Each line of the listing that includes "with" should be reported.

Segment Open

Lemma dedupe_spec (labels unique : list string) :
  NoDup unique ->
  NoDup (dedupe unique labels) /\
  (exists added, dedupe unique labels = unique ++ added) /\
  (forall l, In l (dedupe unique labels) <->
             In l unique \/ (In l labels /\ l <> ""%string)).
Proof.
  revert unique. induction labels as [| l0 labels IH]; intros unique Hnd.
  - simpl. split; [exact Hnd |]. split; [exists []; now rewrite app_nil_r |].
    intros l. tauto.
  - cbn [dedupe].
    destruct (existsb (String.eqb l0) unique) eqn:Hseen; cbn [negb andb].
    + apply existsb_eqb_In in Hseen.
      destruct (IH unique Hnd) as (H1 & H2 & H3).
      split; [exact H1 |]. split; [exact H2 |].
      intros l. rewrite H3. simpl. split.
      * intros [H | [H Hl]]; auto.
      * intros [H | [[-> | H] Hl]]; auto.
    + assert (Hnew : ~ In l0 unique).
      { intros H. apply existsb_eqb_In in H. congruence. }
      destruct (String.eqb_spec l0 "") as [-> | Hne]; cbn [negb].
      * destruct (IH unique Hnd) as (H1 & H2 & H3).
        split; [exact H1 |]. split; [exact H2 |].
        intros l. rewrite H3. simpl. split.
        -- intros [H | [H Hl]]; auto.
        -- intros [H | [[<- | H] Hl]]; auto. contradiction.
      * assert (Hnd' : NoDup (unique ++ [l0])).
        { apply NoDup_app; [exact Hnd | repeat constructor; intros [] | ].
          intros x Hx [<- | []]. contradiction. }
        destruct (IH (unique ++ [l0]) Hnd') as (H1 & [added H2] & H3).
        split; [exact H1 |]. split.
        -- exists (l0 :: added). rewrite H2, <- app_assoc. reflexivity.
        -- intros l. rewrite H3, in_app_iff. simpl. split.
           ++ intros [[H | [<- | []]] | [H Hl]]; auto.
           ++ intros [H | [[<- | H] Hl]]; auto.
Qed.

(** X12: the loop that builds the legend keeps every label that is not
    empty exactly once. *)
Theorem dedupe_keeps_each_label_once (labels : list string) :
  NoDup (dedupe [] labels) /\
  (forall l, In l (dedupe [] labels) <-> In l labels /\ l <> ""%string).
Proof.
  destruct (dedupe_spec labels [] (NoDup_nil _)) as (H1 & _ & H3).
  split; [exact H1 |]. intros l. rewrite H3. simpl. tauto.
Qed.

Lemma highlight_overlays_labels (E : externals) (times loudness : list R)
    (highlights : list highlight) :
  Forall (fun a => label_of a = ""%string)
    (highlight_overlays E times loudness highlights).
Proof.
  apply Forall_forall. intros a Ha.
  apply in_flat_map in Ha as [h [_ Ha]].
  unfold highlight_audio_section in Ha.
  destruct (highlight_condition _ _ _ _ _ _) as [condition | err];
    cbn [bind wrap_runtime] in Ha; [| contradiction].
  destruct (fill_between_error _ _ _ _ _ _ _); cbn [wrap_runtime] in Ha;
    [contradiction |].
  destruct Ha as [<- | []]. reflexivity.
Qed.

Lemma dedupe_skips_unlabelled (unique : list string) (artists : list artist)
    (rest : list string) :
  Forall (fun a => label_of a = ""%string) artists ->
  dedupe unique (map label_of artists ++ rest) = dedupe unique rest.
Proof.
  induction 1 as [| a artists Ha _ IH]; [reflexivity |].
  cbn [map app dedupe]. rewrite Ha. cbn [String.eqb negb].
  rewrite andb_false_r. exact IH.
Qed.

Lemma length_highlight_overlays (E : externals) (times loudness : list R)
    (highlights : list highlight) :
  (length (highlight_overlays E times loudness highlights)
   + length (highlight_warnings E times loudness highlights)
   = length highlights)%nat.
Proof.
  induction highlights as [| h rest IH]; [reflexivity |].
  cbn [highlight_overlays highlight_warnings flat_map].
  fold (highlight_overlays E times loudness rest).
  fold (highlight_warnings E times loudness rest).
  rewrite !length_app.
  assert (Hone :
    (length (match highlight_audio_section E empty_axes times loudness h with
             | Ok ax => children ax | Raise _ => [] end)
     + length (match highlight_audio_section E empty_axes times loudness h with
               | Ok _ => [] | Raise err => [Warning_failed_to_highlight h err] end)
     = 1)%nat).
  { unfold highlight_audio_section.
    destruct (highlight_condition _ _ _ _ _ _) as [condition | err];
      cbn [bind wrap_runtime]; [| reflexivity].
    destruct (fill_between_error _ _ _ _ _ _ _); reflexivity. }
  simpl. lia.
Qed.

(** X13: a chart that is saved, at the path [savefig] writes for the name,
    has one artist for each of the six fixed elements and one per highlight
    that did not fail, and a legend that lists the six fixed labels and
    nothing else, whatever the highlights. *)
Theorem saved_chart_layout (E : externals) (times loudness : list R)
    (save_path : string) (highlights : list highlight) (w : world) :
  length times = length loudness -> times <> [] ->
  String.eqb save_path "" = false -> savefig_error E save_path = None ->
  exists w' chart,
    plot_loudness E times loudness save_path (Some highlights) w = (w', Ok tt) /\
    files w' (savefig_path E save_path) = Some (ChartFile chart) /\
    legend chart =
      ["Loudness in dB"; "High Audio -22 dB"; "Low Audio -26 dB";
       "Detected low audio for >= 5s"; "Detected high audio for >= 5s";
       "Detected no audio for >= 5s"]%string /\
    (length (children chart)
     + length (highlight_warnings E times loudness highlights)
     = 6 + length highlights)%nat.
Proof.
  intros Hlen Hne Hpath Hsave.
  rewrite plot_loudness_run by assumption. cbv zeta.
  rewrite Hpath, Hsave. do 2 eexists. split; [reflexivity |].
  split; [cbn [files]; unfold write_file; now rewrite String.eqb_refl |].
  split.
  - unfold rendered_chart. cbn [legend highlights_of].
    rewrite !map_app. cbn [map label_of app dedupe existsb String.eqb negb andb].
    rewrite dedupe_skips_unlabelled by apply highlight_overlays_labels.
    reflexivity.
  - unfold rendered_chart. cbn [children highlights_of].
    rewrite !length_app. cbn [length].
    pose proof (length_highlight_overlays E times loudness highlights). lia.
Qed.

Lemma saved_chart_layout_witness :
  exists w' chart,
    plot_loudness example_externals [0; 1] [-30; -10] "out.png"
      (Some example_highlights) stale_world = (w', Ok tt) /\
    files w' "out.png"%string = Some (ChartFile chart) /\
    length (legend chart) = 6%nat.
Proof.
  destruct (saved_chart_layout example_externals [0; 1] [-30; -10] "out.png"
              example_highlights stale_world)
    as (w' & chart & Hrun & Hfile & Hlegend & _);
    [reflexivity | discriminate | reflexivity | reflexivity |].
  exists w', chart. split; [exact Hrun |]. split; [exact Hfile |].
  now rewrite Hlegend.
Defined.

Segment Closed

Output —
    (length (match highlight_audio_section E empty_axes times loudness h with
     + length (match highlight_audio_section E empty_axes times loudness h with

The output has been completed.